For the iPad2s issued to the pupils each ipad was configured as above with the account firstname.lastname@example.org. To allow pupils the ability to download free apps and, if they wanted to purchase paid apps, the password for this account was the same as their password for logging on to a school’s network.
This account is also used as the email account for the pupil and the settings on the iCloud account via iCloud.com have been set to forward all emails received to bellshillipad@the school. This is monitored and all emails have been saved in case there is any issue that needs to be resolved. We have caught pupils sharing the answers to homework and, although minor, the effect, when the pupil was reprimanded, reinforced the idea that we could see everything that they were using the ipad for. For added security, a random 4 digit code was generated and used as the lock code for the iPad.
The acceptable use agreement was merged with the spread sheet and two copies were printed. The parent signed both on the issue night. One was kept by the parent/child and we kept one as proof of issue and acceptance by the parent of the agreement.
Wi-Fi configuration using radius1 requires a computer login and for the school’s ipad we used a generic account and for the pupils their school account and password. The proxy setting has to be entered on each device to allow access to the Internet.
The iCloud account is set to backup automatically and has been used successfully several times to restore an iPad.

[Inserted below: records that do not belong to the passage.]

(** One delivery, whatever the faults: the chunk lands at most once, and an
    acknowledged chunk has landed. *)
Lemma AppendLogs_cases id seq chunk (w : World R) L n :
  logs_of (w_db w) id = Some (L, n) →
  let '(r, w') := exec (AppendLogs id seq chunk) w in
  (logs_of (w_db w') id = Some (L, n) ∧ (is_ok r = true → (seq ≤ n)%Z)) ∨
  ((n < seq)%Z ∧ logs_of (w_db w') id = Some (L +:+ chunk, seq)).
Proof.
  unfold logs_of. intros Hl. apply fmap_Some in Hl as (row & Hrow & [= -> ->]).
  unfold AppendLogs. simpl. pose proof (do_sql_cases (UpdateLogs id seq chunk) w) as Hc.
  destruct (do_sql _ w) as [x w1]; simpl in *. unfold sql_append_logs in Hc. rewrite Hrow in Hc.
  destruct (int4_ok seq && text_ok chunk); simpl in Hc;
    [destruct (jr_log_seq row <? seq)%Z eqn:Hlt; simpl in Hc|].
  - (* the guard lets the chunk in *)
    apply Z.ltb_lt in Hlt.
    destruct Hc as [[-> Hdb]|[-> [Hdb|Hdb]]]; simpl; rewrite Hdb; simpl;
      rewrite ?lookup_insert_eq, ?Hrow; simpl; [by right|by left|by right].
  - (* the chunk landed before *)
    apply Z.ltb_ge in Hlt.
    destruct Hc as [[-> Hdb]|[-> Hdb]]; simpl; [|left; destruct Hdb as [-> | ->]; by rewrite Hrow].
    pose proof (do_sql_db (SelectLogSeq id) w1) as Hr.
    destruct (do_sql _ w1) as [y w2]; simpl in *. left.
    split; [|done]. destruct Hr as [->| ->]; by rewrite Hdb, Hrow.
  - destruct Hc as [[-> Hdb]|[-> [Hdb|Hdb]]]; simpl; left; by rewrite Hdb, Hrow.
Qed.

Lemma exec_deliver_cons id k c ds (w : World R) :
  exec (deliver id ((k, c) :: ds)) w =
  let '(r, w1) := exec (AppendLogs id k c) w in
  let '(acks, w2) := exec (deliver id ds) w1 in (is_ok r :: acks, w2).
Proof.
  cbn [deliver]. rewrite run_bind. destruct (exec (AppendLogs id k c) w) as [r w1].
  rewrite run_bind. by destruct (exec (deliver id ds) w1).
Qed.

Lemma deliver_at_least_once id k cs ds acks (w : World R) L :
  at_least_once k cs ds acks →
  (exec (deliver id ds) w).1 = acks →
  (logs_of (w_db w) id = Some (L, k - 1)%Z →
     ∃ n, logs_of (w_db (exec (deliver id ds) w).2) id = Some (L +:+ concat_strings cs, n)) ∧
  (∀ c cs', cs = c :: cs' → logs_of (w_db w) id = Some (L +:+ c, k) →
     ∃ n, logs_of (w_db (exec (deliver id ds) w).2) id = Some (L +:+ concat_strings cs, n)).
Proof.
  intros Halo. revert w L. induction Halo as [k|k c cs ds acks b _ IH|k c cs ds acks Hn IH];
    intros w L Hacks.
  - split; [|done]. simpl. rewrite string_app_nil_r. eauto.
  - rewrite exec_deliver_cons in *. pose proof (AppendLogs_cases id k c w) as Hc.
    destruct (exec (AppendLogs id k c) w) as [r w1].
    specialize (IH w1). destruct (exec (deliver id ds) w1) as [acks' w2]; simpl in *.
    injection Hacks as _ ->. split.
    + intros Hl. destruct (Hc _ _ Hl) as [[Hl1 _]|[_ Hl1]];
        [by apply (IH L eq_refl)|by eapply (IH L eq_refl)].
    + intros c1 cs1 [= <- <-] Hl. destruct (Hc _ _ Hl) as [[Hl1 _]|[Hlt _]]; [|lia].
      by eapply (IH L eq_refl).
  - rewrite exec_deliver_cons in *. pose proof (AppendLogs_cases id k c w) as Hc.
    destruct (exec (AppendLogs id k c) w) as [r w1].
    specialize (IH w1). destruct (exec (deliver id ds) w1) as [acks' w2]; simpl in *.
    injection Hacks as Hok ->.
    assert (∀ L', logs_of (w_db w1) id = Some (L' +:+ c, k) →
      ∃ n, logs_of (w_db w2) id = Some (L' +:+ c +:+ concat_strings cs, n)) as Hgo.
    { intros L' Hl1. destruct (IH (L' +:+ c) eq_refl) as [Hgo _].
      rewrite <-string_app_assoc. apply Hgo. rewrite Hl1. do 2 f_equal. lia. }
    split.
    + intros Hl. apply Hgo. destruct (Hc _ _ Hl) as [[Hl1 Hle]|[_ Hl1]]; [|done].
      specialize (Hle Hok). lia.
    + intros c1 cs1 [= <- <-] Hl. destruct (Hc _ _ Hl) as [[Hl1 _]|[Hlt _]]; [|lia].
      by apply Hgo.
Qed.

(** C10. Build output is stored exactly once: chunks numbered from 1, each sent
    over a faulty connection as many times as it takes to get an
    acknowledgement, end up in the job's log once each and in order, although
    requests and replies may be lost at any point. *)
Theorem AppendLogs_exactly_once (w : World R) (id : string) (cs : list string)
    (ds : list (Z * string))
    (Hfresh : logs_of (w_db w) id = Some ("", 0%Z))
    (Halo : at_least_once 1 cs ds (exec (deliver id ds) w).1) :
  ∃ n, logs_of (w_db (exec (deliver id ds) w).2) id = Some (concat_strings cs, n).
Proof.
  destruct (deliver_at_least_once id 1 cs ds _ w "" Halo eq_refl) as [Hgo _].
  by apply Hgo.
Qed.

Lemma implements_ok {Er A} (p : Prog Call (result Er A)) f (w w' : World R) a db :
  implements p f → calm w → db_wf (w_db w) → f (w_db w) = (Ok a, db) → set_db db w = w' →
  exec p w = (Ok a, w').
Proof. intros Hp Hc Hw Hf <-. by rewrite (Hp w Hc Hw), Hf. Qed.

Lemma lookup_freed_job holder id row db :
  db_jobs (Spec.free_opt holder (Spec.put_job id row db)) !! id = Some row.
Proof. destruct holder; simpl; by rewrite lookup_insert_eq. Qed.

Lemma lookup_freed_idle holder id row db r rrow :
  db_runners db !! r = Some rrow → r_Status (rr_runner rrow) = RunnerIdle →
  db_runners (Spec.free_opt holder (Spec.put_job id row db)) !! r = Some rrow.
Proof.
  intros Hr Hi. destruct holder as [r0|]; [|done]. unfold Spec.free_opt. rewrite lookup_free.
  simpl. rewrite Hr. case_decide; [|done]. simpl. by rewrite decide_False by congruence.
Qed.
Lemma qop_spec_proper op q q' :
  q ≡ q' → (qop_spec op q).1 = (qop_spec op q').1 ∧ (qop_spec op q).2 ≡ (qop_spec op q').2.
Proof.
  intros Hq. destruct op as [id| |id|id| |r id|r]; cbn [qop_spec].
  - split; [done|]. simpl. by rewrite Hq.
  - destruct (dequeue_proper _ _ Hq) as [H1 H2].
    destruct (Fifo.dequeue q), (Fifo.dequeue q'); simpl in *. by subst.
  - split; [done|]. simpl. by rewrite Hq.
  - split; [done|]. simpl. by rewrite Hq.
  - simpl. by rewrite Hq.
  - split; [done|]. simpl. by rewrite Hq.
  - destruct (receive_proper r _ _ Hq) as [H1 H2].
    destruct (Fifo.receive r q), (Fifo.receive r q'); simpl in *. by subst.
Qed.

Lemma run_qops_refines ops (w : World R) q :
  calm w → view w ≡ q →
  ∃ w', exec (run_qops ops) w = ((spec_qops ops q).1, w') ∧
    view w' ≡ (spec_qops ops q).2 ∧ frame w w'.
Proof.
  revert w q. induction ops as [|op ops IH]; intros w q Hc Hq; cbn [run_qops spec_qops].
  - exists w. split; [done|]. split; [done|]. by destruct w.
  - destruct (qop_refines op w Hc) as (w1 & E1 & V1 & F1).
    destruct (qop_spec_proper op _ _ Hq) as [Hr Hs]. rewrite Hs in V1. rewrite Hr in E1.
    destruct (qop_spec op q) as [r q1]; simpl in *.
    destruct (IH w1 q1) as (w2 & E2 & V2 & F2); [by eapply frame_calm|done|].
    exists w2. rewrite run_bind, E1, run_bind, E2.
    destruct (spec_qops ops q1) as [rs q2]; simpl in *. split_and!; [done..|].
    by eapply frame_trans.
Qed.
End sequences.

Section redis_sequences.
Context `{RangeOrder} {R : Type} `{Redis R}.

(** C13. The Redis queue implements the abstract queue: on any server with the
    documented behaviour of the list commands, any sequence of Enqueue,
    Dequeue, Ack, Requeue, Recover, Dispatch and Receive returns exactly the
    replies of the two-list specification, ends in a server that represents
    the specified state, and touches nothing else. *)
Theorem RedisQueue_refines_Fifo (ops : list qop) (w : World R)
    (Hok : RedisOk R) (Hc : calm w) :
  let '(replies, w') := exec (@run_qops RedisQueue_impl ops) w in
  replies = (spec_qops ops (redis_view w)).1 ∧
  redis_view w' ≡ (spec_qops ops (redis_view w)).2 ∧ frame w w'.
Proof.
  destruct (run_qops_refines RedisQueue_impl redis_view ops w (redis_view w) Hc)
    as (w' & E & V & F); [done|]. by rewrite E.
Qed.

(** The ids waiting or being assigned. *)
Definition jobs_in (q : qstate) : list string := pending q ++ inflight q.

(** [Dequeue] never loses a job id, whatever happens to the connection: the
    ids on the pending and in-flight lists together are the same before and
    after, so a consumer that crashes with the reply in hand leaves the id for
    [Recover]; and an id that is returned is in flight. *)
Theorem Dequeue_loses_nothing (w : World R) (Hok : RedisOk R) :
  let '(r, w') := exec RedisQueue.Dequeue w in
  jobs_in (redis_view w') ≡ₚ jobs_in (redis_view w) ∧
  ∀ id, r = Ok id → id ∈ inflight (redis_view w').
Proof.
  unfold RedisQueue.Dequeue. simpl.
  pose proof (do_redis_cases (BLMove RedisQueue.pendingKey RedisQueue.inflightKey) w) as Hcases.
  destruct (do_redis _ w) as [x w1]; simpl in *. unfold jobs_in. simpl.
  set (ls := redis_lists (w_redis w)) in *.
  assert (∀ r, r = (exec_redis (BLMove RedisQueue.pendingKey RedisQueue.inflightKey) (w_redis w)).2 →
    redis_lists r RedisQueue.pendingKey ++ redis_lists r RedisQueue.inflightKey ≡ₚ
    ls RedisQueue.pendingKey ++ ls RedisQueue.inflightKey) as Hperm.
  { intros r ->. rewrite !redis_effect. fold ls. simpl.
    destruct (unsnoc (ls RedisQueue.pendingKey)) as [[l id]|] eqn:E; [|done].
    apply unsnoc_Some in E. rewrite E. simpl. unfold upd. simpl.
    by rewrite <-app_assoc. }
  destruct Hcases as [[-> Hr]|[-> [Hr|Hr]]]; simpl; rewrite Hr; (split; [by auto|]); try done.
  intros id. rewrite redis_reply, redis_effect. fold ls. simpl.
  destruct (unsnoc (ls RedisQueue.pendingKey)) as [[l id']|]; simpl; [|done].
  intros [= ->]. unfold upd. simpl. by left.
Qed.
(* ===== verification/Outcome.v ===== *)
(** * What a handler does to the tables and to the queue when nothing fails

    A handler of the API or a step of the scheduler mixes methods of the store
    with operations of the queue.  [outcome p w a db q] says that [p], started in
    the calm world [w], returns [a] and leaves the tables [db] and the queue [q].
    The rules below compose the refinement theorems of Store ([implements]) and
    the laws of the interface [QueueOk]; no handler is ever verified against SQL
    statements or against Redis. *)
From S2P Require Import Prelude Prog Models Sql Redis World Tables Store Queue.

Section outcome.
Context `{RangeOrder} {R : Type} `{Redis R}.
Context (Q : Queue) (view : World R → qstate) `{!QueueOk Q view}.

Definition outcome {A} (p : Prog Call A) (w : World R) (a : A) (db : DB) (q : qstate) : Prop :=
  ∃ w', exec p w = (a, w') ∧ calm w' ∧ w_db w' = db ∧ view w' ≡ q.

#[export] Instance outcome_proper {A} (p : Prog Call A) w a db :
  Proper ((≡) ==> iff) (outcome p w a db).
Proof.
  intros q q' Hq. unfold outcome. split; intros (w' & ? & ? & ? & ?); exists w'.
  - by rewrite <-Hq.
  - by rewrite Hq.
Qed.

Lemma outcome_ret {A} (a : A) w q : calm w → view w ≡ q → outcome (mret a) w a (w_db w) q.
Proof. intros Hc Hq. by exists w. Qed.

Lemma outcome_bind {A B} (p : Prog Call A) (f : A → Prog Call B) w a db q b db' q' :
  outcome p w a db q →
  (∀ w', calm w' → w_db w' = db → view w' ≡ q → outcome (f a) w' b db' q') →
  outcome (p ≫= f) w b db' q'.
Proof.
  intros (w1 & E1 & Hc1 & Hd1 & Hv1) Hf. destruct (Hf w1 Hc1 Hd1 Hv1) as (w2 & E2 & ?).
  exists w2. by rewrite run_bind, E1, E2.
Qed.

(** Once the context is no longer going to be cancelled it stays so. *)
Lemma exec_ctx {A} (p : Prog Call A) (w : World R) :
  w_ctx w = [] → w_ctx (exec p w).2 = [].
Proof.
  revert w. induction p as [a|X c k IH]; intros w Hctx; [done|]. simpl.
  assert (w_ctx (handle X c w).2 = []) as Hh.
  { destruct c; simpl; try done; [| |by rewrite Hctx].
    - unfold do_sql, next_fault. destruct (w_faults w) as [|[] ?];
        simpl; by destruct (exec_sql s _).
    - unfold do_redis, next_fault. destruct (w_faults w) as [|[] ?];
        simpl; by destruct (exec_redis c _). }
  destruct (handle X c w) as [x w']. by apply IH.
Qed.

(** Nor does a program schedule faults. *)
Lemma exec_calm {A} (p : Prog Call A) (w : World R) : calm w → calm (exec p w).2.
Proof.
  revert w. induction p as [a|X c k IH]; intros w Hc; [done|]. simpl.
  assert (calm (handle X c w).2) as Hh.
  { destruct c; simpl; try done; [rewrite do_sql_calm by done|rewrite do_redis_calm by done]; done. }
  destruct (handle X c w) as [x w']. by apply IH.
Qed.

Lemma outcome_bind_ctx {A B} (p : Prog Call A) (f : A → Prog Call B) w a db q b db' q' :
  outcome p w a db q → w_ctx w = [] →
  (∀ w', calm w' → w_ctx w' = [] → w_db w' = db → view w' ≡ q → outcome (f a) w' b db' q') →
  outcome (p ≫= f) w b db' q'.
Proof.
  intros (w1 & E1 & Hc1 & Hd1 & Hv1) Hctx Hf. pose proof (exec_ctx p w Hctx) as Hctx1.
  rewrite E1 in Hctx1. destruct (Hf w1 Hc1 Hctx1 Hd1 Hv1) as (w2 & E2 & ?).
  exists w2. by rewrite run_bind, E1, E2.
Qed.

(** A method of the store. *)
Lemma outcome_store {Er A} (p : Prog Call (result Er A)) f w r db q :
  implements p f → calm w → db_wf (w_db w) → f (w_db w) = (r, db) → view w ≡ q →
  outcome p w r db q.
Proof.
  intros Hp Hc Hw Hf Hq. exists (set_db db w). rewrite (Hp w Hc Hw), Hf. split_and!; try done.
  etrans; [|exact Hq]. by apply view_redis.
Qed.

(** An operation of the queue. *)
Lemma outcome_queue {A} (p : Prog Call A) w r q q' (op : qstate → qstate) :
  (∃ w', exec p w = (r, w') ∧ view w' ≡ op (view w) ∧ frame w w') →
  calm w → Proper ((≡) ==> (≡)) op → view w ≡ q → op q ≡ q' → outcome p w r (w_db w) q'.
Proof.
  intros (w' & E & V & F) Hc Hop Hq Hq'. exists w'. split_and!; [done| | |].
  - by eapply frame_calm.
  - by eapply frame_db.
  - by rewrite V, Hq, Hq'.
Qed.

Lemma outcome_enqueue w id q :
  calm w → view w ≡ q → outcome (Enqueue id) w (Ok tt) (w_db w) (Fifo.enqueue id q).
Proof. intros Hc Hq. eapply outcome_queue; eauto using enqueue_spec with typeclass_instances. Qed.
Lemma outcome_ack w id q :
  calm w → view w ≡ q → outcome (Ack id) w (Ok tt) (w_db w) (Fifo.ack id q).
Proof. intros Hc Hq. eapply outcome_queue; eauto using ack_spec with typeclass_instances. Qed.
Lemma outcome_requeue w id q :
  calm w → view w ≡ q → outcome (Requeue id) w (Ok tt) (w_db w) (Fifo.requeue id q).
Proof. intros Hc Hq. eapply outcome_queue; eauto using requeue_spec with typeclass_instances. Qed.
Lemma outcome_dispatch w r id q :
  calm w → view w ≡ q → outcome (Dispatch r id) w (Ok tt) (w_db w) (Fifo.dispatch r id q).
Proof. intros Hc Hq. eapply outcome_queue; eauto using dispatch_spec with typeclass_instances. Qed.
Lemma outcome_recover w q :
  calm w → view w ≡ q →
  outcome Recover w (Ok (length (inflight q))) (w_db w) (Fifo.recover q).
Proof.
  intros Hc Hq. apply (outcome_queue _ _ _ q _ Fifo.recover); try done; [|apply _].
  rewrite <-(inflight_proper _ _ Hq). by apply recover_spec.
Qed.
Lemma outcome_dequeue w q :
  calm w → view w ≡ q →
  outcome Dequeue w (pop_reply (Fifo.dequeue q).1) (w_db w) (Fifo.dequeue q).2.
Proof.
  intros Hc Hq. destruct (dequeue_proper _ _ Hq) as [Hr Hs].
  apply (outcome_queue _ _ _ q _ (λ q, (Fifo.dequeue q).2)); try done.
  - rewrite <-Hr. by apply dequeue_spec.
  - intros q1 q2 Hq'. by apply dequeue_proper.
Qed.
Lemma outcome_receive w r q :
  calm w → view w ≡ q →
  outcome (Receive r) w (pop_reply (Fifo.receive r q).1) (w_db w) (Fifo.receive r q).2.
Proof.
  intros Hc Hq. destruct (receive_proper r _ _ Hq) as [Hr Hs].
  apply (outcome_queue _ _ _ q _ (λ q, (Fifo.receive r q).2)); try done.
  - rewrite <-Hr. by apply receive_spec.
  - intros q1 q2 Hq'. by apply (receive_proper r).
Qed.

(** The operations of the queue send no statement. *)
Lemma queue_call_safe {A} (p : Prog Call A) : all_calls queue_call p → safe p.
Proof. apply all_calls_impl. by intros X []. Qed.

Lemma safe_Enqueue id : safe (Enqueue id).
Proof. apply queue_call_safe, queue_calls_enqueue. Qed.
Lemma safe_Dequeue : safe Dequeue.
Proof. apply queue_call_safe, queue_calls_dequeue. Qed.
Lemma safe_Ack id : safe (Ack id).
Proof. apply queue_call_safe, queue_calls_ack. Qed.
Lemma safe_Requeue id : safe (Requeue id).
Proof. apply queue_call_safe, queue_calls_requeue. Qed.
Lemma safe_Recover : safe Recover.
Proof. apply queue_call_safe, queue_calls_recover. Qed.
Lemma safe_Dispatch r id : safe (Dispatch r id).
Proof. apply queue_call_safe, queue_calls_dispatch. Qed.
Lemma safe_Receive r : safe (Receive r).
Proof. apply queue_call_safe, queue_calls_receive. Qed.
Lemma safe_QueuePing : safe QueuePing.
Proof. apply queue_call_safe, queue_calls_ping. Qed.

(** A call that touches neither the tables nor the server. *)
Definition quiet {X} (c : Call X) : Prop :=
  match c with Sql _ | Rds _ => False | _ => True end.

Lemma outcome_quiet {X} (c : Call X) w q :
  quiet c → calm w → view w ≡ q → outcome (call c) w (handle _ c w).1 (w_db w) q.
Proof.
  intros Hquiet Hc Hq. exists (handle _ c w).2. rewrite run_call.
  destruct c; try done; (split_and!; [done..|]); (etrans; [|exact Hq]); by apply view_redis.
Qed.
End outcome.

#[export] Hint Resolve safe_Enqueue safe_Dequeue safe_Ack safe_Requeue safe_Recover safe_Dispatch
  safe_Receive safe_QueuePing : calls.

The paid apps were manually installed by using iTunes cards and entering the codes onto the individual iPad. This was a very time consuming system which involved scratching the paint off the back of the card entering the 16 digit code and inevitably the value of the apps was not exactly the same as the value of the card leaving unspent credit on the iPad. However at the time it was the only way of purchasing apps as Apples volume purchase programme (VPP) was not available, in the country, at that time.
While using iTunes cards is an easy way of purchasing small numbers of apps there are significant benefits in using VPP. We now purchase apps via VPP and enter the codes into Meraki and get Meraki to push the apps to the iPads. This method is very successful and if you purchase 20+ apps you effectively get them at half price. The only real drawback with VVP is that you need to use a credit card.